La página se acaba. Apenas unos cuantos renglones para su fin. Aprietas la mano cansada, dando los últimos trazos, esperando escribir la última promesa, la última esperanza, el último aliento... Nada ocurre.
Te detienes a llenar de tinta la pluma, por si hiciese falta... Mientras observas el papel... Lleno de frases inconexas, de sucesos correlativos, de historias intrigantes. Lleno de sentimientos que te causaron dolor, lágrimas, escalofríos... Que te hicieron que se te erizase la piel... Aquellas mariposas en el estómago a las que cazaste y encerraste... Un papel lleno de noches en vela, de días inciertos, de giros... De subidas y bajadas... De recodos en el camino... De cuevas inhóspitas... De ojos amigos y puñales enemigos. ¿Y ahora? Tan solo, palabras escritas. Signos que solo tienen sentido para tí. Para nadie más.

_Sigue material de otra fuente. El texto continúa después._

(* ===== verification/FS.v ===== *)
(** The file systems the archiver reads (src/internal/fs/interface.go, helpers.go,
    stat.go, stat_unix.go, fs_local.go, fs_reader.go).

    The interface [FS] is a class over a state, which a call may change: files
    change while they are read, and a [Reader] can be opened once.  An open file is
    the results of its calls. *)

From S2P Require Import Prelude Bytes GoString GoTime Restic Snapshot Tree FsPath.

#[local] Open Scope Z_scope.

(** [syscall.Stat_t]. *)
Record stat_t := mkStat {
  st_Dev : Z; st_Ino : Z; st_Nlink : Z; st_Uid : Z; st_Gid : Z; st_Rdev : Z; st_Size : Z;
  st_Atim : Time; st_Mtim : Time; st_Ctim : Time }.

(** [os.FileInfo]; [ofi_Sys] is nothing when the file is not one of the system. *)
Record OsFileInfo := mkOsFileInfo {
  ofi_Name : string; ofi_Size : Z; ofi_Mode : Z; ofi_ModTime : Time; ofi_Sys : option stat_t }.

Definition ModePerm : Z := 511.
Definition mode_IsDir (m : Z) : bool := negb (Z.land m ModeDir =? 0).
Definition mode_IsRegular (m : Z) : bool := Z.land m ModeType =? 0.

Definition IsRegularFile (fi : OsFileInfo) : bool := Z.land (ofi_Mode fi) ModeType =? 0.

(** What [extendedStat] adds and the archiver uses; a type assertion on nothing
    panics. *)
Record ExtendedFileInfo := mkExtendedFileInfo {
  ext_DeviceID : Z; ext_Inode : Z; ext_Links : Z; ext_UID : Z; ext_GID : Z; ext_Device : Z; ext_Size : Z;
  ext_AccessTime : Time; ext_ModTime : Time; ext_ChangeTime : Time }.

Definition extendedStat (fi : OsFileInfo) : outcome ExtendedFileInfo :=
  match ofi_Sys fi with
  | None => Panic "interface conversion"
  | Some s => Ok (mkExtendedFileInfo (st_Dev s) (st_Ino s) (st_Nlink s) (st_Uid s) (st_Gid s) (st_Rdev s) (st_Size s) (st_Atim s) (st_Mtim s) (st_Ctim s))
  end.

(** An open file; reading it delivers bytes and then ends, with an error unless the
    end of the file was reached. *)
Record File := mkFile {
  file_Name : string;
  file_Stat : outcome OsFileInfo;
  file_Readdirnames : outcome (list string);
  file_Read : list byte * option error;
  file_Close : option error }.

Definition O_RDONLY : Z := 0.
Definition O_NOFOLLOW : Z := 131072.

Class FS (F : Type) := {
  fs_OpenFile : string -> Z -> F -> F * outcome File;
  fs_Stat : string -> F -> F * outcome OsFileInfo;
  fs_Lstat : string -> F -> F * outcome OsFileInfo;
  fs_Join : list string -> string;
  fs_Separator : string;
  fs_Abs : string -> outcome string;
  fs_Clean : string -> string;
  fs_VolumeName : string -> string;
  fs_IsAbs : string -> bool;
  fs_Dir : string -> string;
  fs_Base : string -> string }.

(** The paths of a system with slashes and without volumes. *)
Class UnixPaths F `{FS F} : Prop := {
  unix_Join l : fs_Join l = path_Join l;
  unix_Separator : fs_Separator = "/";
  unix_Clean p : fs_Clean p = path_Clean p;
  unix_VolumeName p : fs_VolumeName p = "";
  unix_Dir p : fs_Dir p = filepath_Dir p;
  unix_Base p : fs_Base p = filepath_Base p;
  unix_IsAbs p : rooted p = true -> fs_IsAbs p = true }.

(** * The local file system *)

Section Local.
Context {W : Type} (os_OpenFile : string -> Z -> W -> W * outcome File) (os_Stat os_Lstat : string -> W -> W * outcome OsFileInfo) (Getwd : outcome string).

Definition filepath_Abs (p : string) : outcome string :=
  if filepath_IsAbs p then Ok (path_Clean p)
  else match Getwd with Ok wd => Ok (path_Join [wd; p]) | Err e => Err e | Panic p => Panic p end.

Definition Local : FS W := {|
  fs_OpenFile := os_OpenFile;
  fs_Stat := os_Stat;
  fs_Lstat := os_Lstat;
  fs_Join := path_Join;
  fs_Separator := "/";
  fs_Abs := filepath_Abs;
  fs_Clean := path_Clean;
  fs_VolumeName := fun _ => "";
  fs_IsAbs := filepath_IsAbs;
  fs_Dir := filepath_Dir;
  fs_Base := filepath_Base |}.

Lemma Local_unix : @UnixPaths W Local.
Proof. by constructor. Qed.
End Local.

(** * A directory with one file, which is read from a stream *)

Section Reader.
Context (Name : string) (Mode : Z) (ModTime : Time) (Size : Z) (AllowEmptyFile : bool) (ReadCloser : list byte * option error) (close : option error).
Context (Now : Time).

(** The state: whether the stream was handed out. *)
Abbreviation reader := bool.

Definition pathError (op name : string) (e : error) : error := ErrWrap e (op +:+ " " +:+ name).
Definition EIO : error := ErrMsg "input/output error".
Definition ENOENT : error := ErrMsg "no such file or directory".
Definition ErrInvalid : error := ErrMsg "invalid argument".
Definition ErrFileEmpty : error := ErrMsg "no data read".

Definition reader_fi : OsFileInfo := mkOsFileInfo Name Size Mode ModTime None.

(** A stream without data ends with an error unless empty files are allowed. *)
Definition newReaderFile : File :=
  mkFile Name (Ok reader_fi) (Err (pathError "readdirnames" Name ErrInvalid))
    (match ReadCloser with
     | ([], None) => ([], if AllowEmptyFile then None else Some (pathError "read" Name ErrFileEmpty))
     | r => r
     end) close.

Definition fakeDir : File := mkFile "" (Panic "nil pointer dereference") (Ok [Name]) ([], Some (pathError "read" "" ErrInvalid)) None.

Definition reader_open_once (name : string) (opened : reader) : reader * outcome File :=
  (true, if opened then Err (pathError "open" name EIO) else Ok newReaderFile).

Definition reader_Open (name : string) (opened : reader) : reader * outcome File :=
  if String.eqb name Name then reader_open_once name opened
  else if String.eqb name "/" || String.eqb name "." then (opened, Ok fakeDir)
  else (opened, Err (pathError "open" name ENOENT)).

(** [OpenFile] opens the stream whatever the name is. *)
Definition reader_OpenFile (name : string) (flag : Z) (opened : reader) : reader * outcome File :=
  if negb (Z.land flag (Z.lnot (Z.lor O_RDONLY O_NOFOLLOW)) =? 0) then (opened, Err (pathError "open" name (ErrMsg "invalid combination of flags 0x%x")))
  else reader_open_once name opened.

Definition getDirInfo (name : string) : OsFileInfo := mkOsFileInfo (filepath_Base name) 0 (Z.lor ModeDir 493) Now None.

(** The loop over the parents of the file. *)
Fixpoint reader_dirs (fuel : nat) (name dir : string) : bool :=
  match fuel with
  | O => false
  | S fuel => if String.eqb dir "/" || String.eqb dir "." then false else if String.eqb name dir then true else reader_dirs fuel name (filepath_Dir dir)
  end.

Definition reader_Lstat (name : string) (opened : reader) : reader * outcome OsFileInfo :=
  (opened,
   if String.eqb name Name then Ok reader_fi
   else if String.eqb name "/" || String.eqb name "." then Ok (getDirInfo name)
   else if reader_dirs (S (String.length Name)) name (filepath_Dir Name) then Ok (getDirInfo name)
   else Err (pathError "lstat" name (ErrMsg "file does not exist"))).

Definition Reader : FS reader := {|
  fs_OpenFile := reader_OpenFile;
  fs_Stat := reader_Lstat;
  fs_Lstat := reader_Lstat;
  fs_Join := path_Join;
  fs_Separator := "/";
  fs_Abs := fun p => Ok (path_Clean p);
  fs_Clean := path_Clean;
  fs_VolumeName := fun _ => "";
  fs_IsAbs := fun _ => true;
  fs_Dir := filepath_Dir;
  fs_Base := filepath_Base |}.

Lemma Reader_unix : @UnixPaths reader Reader.
Proof. by constructor. Qed.
End Reader.

(** * Directories *)

Section Readdir.
Context {F : Type} `{FS F}.

(** [readdirnames] of the archiver. *)
Definition readdirnames (dir : string) (flags : Z) (s : F) : F * outcome (list string) :=
  let '(s, f) := fs_OpenFile dir (Z.lor O_RDONLY flags) s in
  (s, match f with
      | Err e => Err e
      | Panic p => Panic p
      | Ok f =>
          match file_Readdirnames f with
          | Err e => Err (ErrWrap e "Readdirnames %v failed")
          | Panic p => Panic p
          | Ok entries => match file_Close f with Some e => Err e | None => Ok entries end
          end
      end).
End Readdir.

(** * The components of a path *)

Lemma Base_render root out c : clean_stack root (c :: out) -> filepath_Base (render root (rev (c :: out))) = c.
Proof.
  intros Hs. pose proof (clean_stack_comps _ _ Hs) as Hc. apply Forall_and in Hc as [Hns Hne]. cbn [rev] in *.
  destruct (render_clean root (c :: out) Hs) as (Hx & _). cbn [rev] in Hx. unfold filepath_Base.
  destruct (String.eqb_spec (render root (rev out ++ [c])) "") as [E|_]; [done|].
  assert (split_on slash (render root (rev out ++ [c])) = (if root then [""] else []) ++ rev out ++ [c]) as ->.
  { unfold render. destruct root.
    - change ("/" +:+ strings_Join "/" (rev out ++ [c])) with ("" +:+ String.String slash (strings_Join "/" (rev out ++ [c]))).
      rewrite split_on_app, split_on_Join_comps; [done|by destruct (rev out)|done].
    - destruct (rev out ++ [c]) as [|x l] eqn:E; [by destruct (rev out)|]. rewrite <- E, split_on_Join_comps; [done|by destruct (rev out)|by rewrite E]. }
  rewrite !rev_app_distr. cbn [rev app]. apply Forall_app in Hne as [_ Hcne]. apply Forall_cons in Hcne as [Hcne _]. by destruct c.
Qed.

Te detienes. Esperas. Miras a tu alrededor... La penumbra. La luz tenue de la lámpara que te alumbra. Las cosas que se amontonan, a modo de recuerdos, sobre la mesa. Piensas: "Debo de recogerlos algún día". Esperas. Nada sucede. Sigues escribiendo acaso una frase más, agotando hasta el último resquicio de la hoja blanco amarillenta. Pero no sucede nada, solo palabras. Y te ves obligado a ello. Tienes que pasar la página y comenzar a escribir la siguiente, aunque te sientas como un escritor fracasado en la peor novela de su vida.